> What is being asked: Begin at the line containing "assert (y <>" in the entries below and end at the line containing "replace (y - 1"; transcribe that range exactly and nothing outside it.

> Saved entries:
•••••
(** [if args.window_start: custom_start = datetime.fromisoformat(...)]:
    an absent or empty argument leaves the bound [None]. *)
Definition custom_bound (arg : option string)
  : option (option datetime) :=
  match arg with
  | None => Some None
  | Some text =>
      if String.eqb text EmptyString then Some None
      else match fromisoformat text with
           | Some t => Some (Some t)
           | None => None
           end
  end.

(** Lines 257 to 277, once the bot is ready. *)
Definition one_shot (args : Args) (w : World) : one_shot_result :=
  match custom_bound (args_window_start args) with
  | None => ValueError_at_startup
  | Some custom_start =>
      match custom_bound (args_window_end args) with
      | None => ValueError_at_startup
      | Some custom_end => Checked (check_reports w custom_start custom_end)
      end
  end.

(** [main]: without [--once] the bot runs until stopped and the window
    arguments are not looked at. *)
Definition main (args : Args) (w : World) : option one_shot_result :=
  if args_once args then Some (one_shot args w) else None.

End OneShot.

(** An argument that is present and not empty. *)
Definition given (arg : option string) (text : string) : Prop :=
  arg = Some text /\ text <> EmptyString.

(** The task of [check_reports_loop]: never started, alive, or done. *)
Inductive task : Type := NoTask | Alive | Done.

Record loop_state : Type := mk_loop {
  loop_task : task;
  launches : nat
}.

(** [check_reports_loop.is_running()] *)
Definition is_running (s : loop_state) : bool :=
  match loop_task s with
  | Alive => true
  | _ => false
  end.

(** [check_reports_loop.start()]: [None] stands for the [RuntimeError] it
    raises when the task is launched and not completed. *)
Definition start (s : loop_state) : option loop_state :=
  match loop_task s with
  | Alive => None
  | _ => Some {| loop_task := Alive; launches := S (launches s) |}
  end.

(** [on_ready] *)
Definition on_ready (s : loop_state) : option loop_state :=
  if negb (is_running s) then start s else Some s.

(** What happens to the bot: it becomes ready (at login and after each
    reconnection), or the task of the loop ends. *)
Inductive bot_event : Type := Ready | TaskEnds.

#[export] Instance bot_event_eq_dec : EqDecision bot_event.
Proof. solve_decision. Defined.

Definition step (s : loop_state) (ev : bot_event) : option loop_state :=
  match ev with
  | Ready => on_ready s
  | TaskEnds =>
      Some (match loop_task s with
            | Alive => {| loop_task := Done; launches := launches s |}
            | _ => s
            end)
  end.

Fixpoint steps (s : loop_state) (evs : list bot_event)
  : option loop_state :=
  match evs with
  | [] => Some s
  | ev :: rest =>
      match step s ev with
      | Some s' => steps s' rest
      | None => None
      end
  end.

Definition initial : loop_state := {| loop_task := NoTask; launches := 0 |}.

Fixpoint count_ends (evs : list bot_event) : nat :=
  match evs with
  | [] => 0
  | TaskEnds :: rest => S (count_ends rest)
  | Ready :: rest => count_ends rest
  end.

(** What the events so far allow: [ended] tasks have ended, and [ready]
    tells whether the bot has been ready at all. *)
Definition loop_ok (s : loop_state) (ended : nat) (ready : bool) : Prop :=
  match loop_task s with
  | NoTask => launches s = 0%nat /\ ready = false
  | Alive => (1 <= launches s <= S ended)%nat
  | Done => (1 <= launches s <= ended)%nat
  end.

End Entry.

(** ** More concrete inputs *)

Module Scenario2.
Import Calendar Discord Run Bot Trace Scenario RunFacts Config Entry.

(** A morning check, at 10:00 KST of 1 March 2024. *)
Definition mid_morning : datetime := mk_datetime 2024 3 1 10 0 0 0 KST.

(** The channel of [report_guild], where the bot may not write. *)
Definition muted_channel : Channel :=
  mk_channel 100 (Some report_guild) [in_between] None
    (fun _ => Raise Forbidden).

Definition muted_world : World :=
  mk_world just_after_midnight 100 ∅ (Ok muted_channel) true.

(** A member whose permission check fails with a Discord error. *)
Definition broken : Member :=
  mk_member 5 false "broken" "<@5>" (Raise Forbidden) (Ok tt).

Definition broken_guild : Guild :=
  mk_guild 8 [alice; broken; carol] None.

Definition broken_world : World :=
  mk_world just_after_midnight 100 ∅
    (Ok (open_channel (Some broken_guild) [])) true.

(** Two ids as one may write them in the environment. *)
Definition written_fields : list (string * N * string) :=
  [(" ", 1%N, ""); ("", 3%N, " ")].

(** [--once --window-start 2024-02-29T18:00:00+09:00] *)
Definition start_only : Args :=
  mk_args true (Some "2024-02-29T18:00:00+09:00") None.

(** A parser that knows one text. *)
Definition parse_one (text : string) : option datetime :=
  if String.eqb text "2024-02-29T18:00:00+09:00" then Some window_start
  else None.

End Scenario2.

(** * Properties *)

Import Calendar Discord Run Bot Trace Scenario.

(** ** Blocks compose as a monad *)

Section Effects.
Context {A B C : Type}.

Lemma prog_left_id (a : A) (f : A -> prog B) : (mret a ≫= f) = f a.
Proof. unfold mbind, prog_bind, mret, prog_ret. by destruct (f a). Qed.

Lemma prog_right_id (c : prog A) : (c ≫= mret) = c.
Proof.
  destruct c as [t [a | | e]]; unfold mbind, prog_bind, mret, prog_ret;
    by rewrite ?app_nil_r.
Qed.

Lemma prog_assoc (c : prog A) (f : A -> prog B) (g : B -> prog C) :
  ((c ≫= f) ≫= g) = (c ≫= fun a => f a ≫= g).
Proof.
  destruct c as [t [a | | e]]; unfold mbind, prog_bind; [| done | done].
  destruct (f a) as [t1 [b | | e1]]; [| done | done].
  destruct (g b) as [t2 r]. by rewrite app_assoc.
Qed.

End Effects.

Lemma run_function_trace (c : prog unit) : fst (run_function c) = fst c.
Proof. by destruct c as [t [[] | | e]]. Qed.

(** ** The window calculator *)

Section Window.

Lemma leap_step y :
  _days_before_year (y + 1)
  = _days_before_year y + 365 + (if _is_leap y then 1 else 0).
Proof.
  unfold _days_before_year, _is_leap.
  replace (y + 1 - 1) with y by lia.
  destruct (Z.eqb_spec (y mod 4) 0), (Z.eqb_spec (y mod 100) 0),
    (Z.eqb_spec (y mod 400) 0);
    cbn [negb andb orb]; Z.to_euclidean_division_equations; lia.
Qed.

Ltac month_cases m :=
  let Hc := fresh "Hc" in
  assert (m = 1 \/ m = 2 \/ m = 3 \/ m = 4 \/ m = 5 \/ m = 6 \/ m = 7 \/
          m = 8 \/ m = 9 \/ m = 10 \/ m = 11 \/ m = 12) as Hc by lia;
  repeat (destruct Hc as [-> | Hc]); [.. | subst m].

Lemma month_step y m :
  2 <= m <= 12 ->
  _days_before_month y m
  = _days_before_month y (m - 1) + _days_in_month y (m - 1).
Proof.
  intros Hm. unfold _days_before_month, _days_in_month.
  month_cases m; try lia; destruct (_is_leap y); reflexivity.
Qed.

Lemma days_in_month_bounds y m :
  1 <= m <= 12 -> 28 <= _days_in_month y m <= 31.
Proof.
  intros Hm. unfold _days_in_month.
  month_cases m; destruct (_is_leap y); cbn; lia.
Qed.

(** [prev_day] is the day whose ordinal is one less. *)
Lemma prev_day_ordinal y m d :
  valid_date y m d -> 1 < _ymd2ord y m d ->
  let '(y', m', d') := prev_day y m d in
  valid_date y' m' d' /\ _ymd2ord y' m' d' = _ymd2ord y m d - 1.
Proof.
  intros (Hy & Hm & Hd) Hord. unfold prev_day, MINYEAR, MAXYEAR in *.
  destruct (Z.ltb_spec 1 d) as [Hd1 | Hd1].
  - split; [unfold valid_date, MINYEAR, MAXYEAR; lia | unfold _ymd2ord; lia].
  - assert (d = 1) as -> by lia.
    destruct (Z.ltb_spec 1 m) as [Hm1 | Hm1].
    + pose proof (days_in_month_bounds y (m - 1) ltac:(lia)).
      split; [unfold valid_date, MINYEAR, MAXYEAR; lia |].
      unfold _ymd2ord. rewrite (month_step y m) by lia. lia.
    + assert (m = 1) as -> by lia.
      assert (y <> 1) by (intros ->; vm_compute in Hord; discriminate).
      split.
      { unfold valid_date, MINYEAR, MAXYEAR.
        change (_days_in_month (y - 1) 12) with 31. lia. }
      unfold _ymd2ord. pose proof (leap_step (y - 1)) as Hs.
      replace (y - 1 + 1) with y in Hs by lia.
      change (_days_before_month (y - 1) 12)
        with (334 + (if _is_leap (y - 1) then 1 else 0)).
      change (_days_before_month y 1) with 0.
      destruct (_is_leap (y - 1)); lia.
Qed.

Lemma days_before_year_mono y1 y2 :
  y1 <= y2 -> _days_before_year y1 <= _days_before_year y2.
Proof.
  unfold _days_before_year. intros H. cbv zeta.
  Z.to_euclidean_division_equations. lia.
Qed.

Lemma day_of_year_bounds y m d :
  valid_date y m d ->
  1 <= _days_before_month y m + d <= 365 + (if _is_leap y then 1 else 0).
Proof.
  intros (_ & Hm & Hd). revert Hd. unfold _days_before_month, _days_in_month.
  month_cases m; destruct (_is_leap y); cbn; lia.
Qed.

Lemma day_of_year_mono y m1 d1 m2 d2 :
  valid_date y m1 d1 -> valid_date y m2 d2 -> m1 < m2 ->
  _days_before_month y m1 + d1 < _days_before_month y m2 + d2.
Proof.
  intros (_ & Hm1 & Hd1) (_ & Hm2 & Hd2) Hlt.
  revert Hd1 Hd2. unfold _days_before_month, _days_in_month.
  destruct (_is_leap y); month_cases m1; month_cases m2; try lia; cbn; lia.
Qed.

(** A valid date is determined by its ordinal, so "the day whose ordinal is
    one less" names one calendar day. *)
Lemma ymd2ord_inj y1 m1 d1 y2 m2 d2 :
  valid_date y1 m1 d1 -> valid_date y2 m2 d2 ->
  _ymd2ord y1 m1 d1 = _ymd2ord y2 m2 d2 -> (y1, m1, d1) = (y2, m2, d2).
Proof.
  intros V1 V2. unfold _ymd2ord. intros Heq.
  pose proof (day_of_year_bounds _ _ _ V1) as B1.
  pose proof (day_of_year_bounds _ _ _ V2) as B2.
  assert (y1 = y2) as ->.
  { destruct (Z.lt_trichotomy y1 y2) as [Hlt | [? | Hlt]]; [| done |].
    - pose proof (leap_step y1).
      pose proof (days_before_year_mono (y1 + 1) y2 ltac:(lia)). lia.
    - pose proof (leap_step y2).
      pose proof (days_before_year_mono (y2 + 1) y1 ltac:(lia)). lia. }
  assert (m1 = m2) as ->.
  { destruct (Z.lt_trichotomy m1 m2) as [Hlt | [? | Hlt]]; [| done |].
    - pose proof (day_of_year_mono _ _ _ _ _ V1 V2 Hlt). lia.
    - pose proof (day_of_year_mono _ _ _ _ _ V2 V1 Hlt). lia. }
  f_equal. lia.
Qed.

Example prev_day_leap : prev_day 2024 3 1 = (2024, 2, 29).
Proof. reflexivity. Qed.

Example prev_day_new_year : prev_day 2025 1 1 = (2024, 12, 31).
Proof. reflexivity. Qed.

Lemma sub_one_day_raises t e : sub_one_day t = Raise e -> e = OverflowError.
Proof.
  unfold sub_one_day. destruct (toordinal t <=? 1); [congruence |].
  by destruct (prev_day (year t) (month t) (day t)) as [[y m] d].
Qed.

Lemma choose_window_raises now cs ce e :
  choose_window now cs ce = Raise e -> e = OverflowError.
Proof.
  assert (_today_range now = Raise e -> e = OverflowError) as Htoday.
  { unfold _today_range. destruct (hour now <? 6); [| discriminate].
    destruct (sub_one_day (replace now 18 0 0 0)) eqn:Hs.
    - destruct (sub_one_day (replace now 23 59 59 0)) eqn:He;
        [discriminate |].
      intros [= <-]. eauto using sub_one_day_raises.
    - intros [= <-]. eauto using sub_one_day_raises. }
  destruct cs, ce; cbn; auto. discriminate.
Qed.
•••••
> Your response:
      assert (y <> 1) by (intros ->; vm_compute in Hord; discriminate).
      split.
      { unfold valid_date, MINYEAR, MAXYEAR.
        change (_days_in_month (y - 1) 12) with 31. lia. }
      unfold _ymd2ord. pose proof (leap_step (y - 1)) as Hs.
      replace (y - 1 + 1) with y in Hs by lia.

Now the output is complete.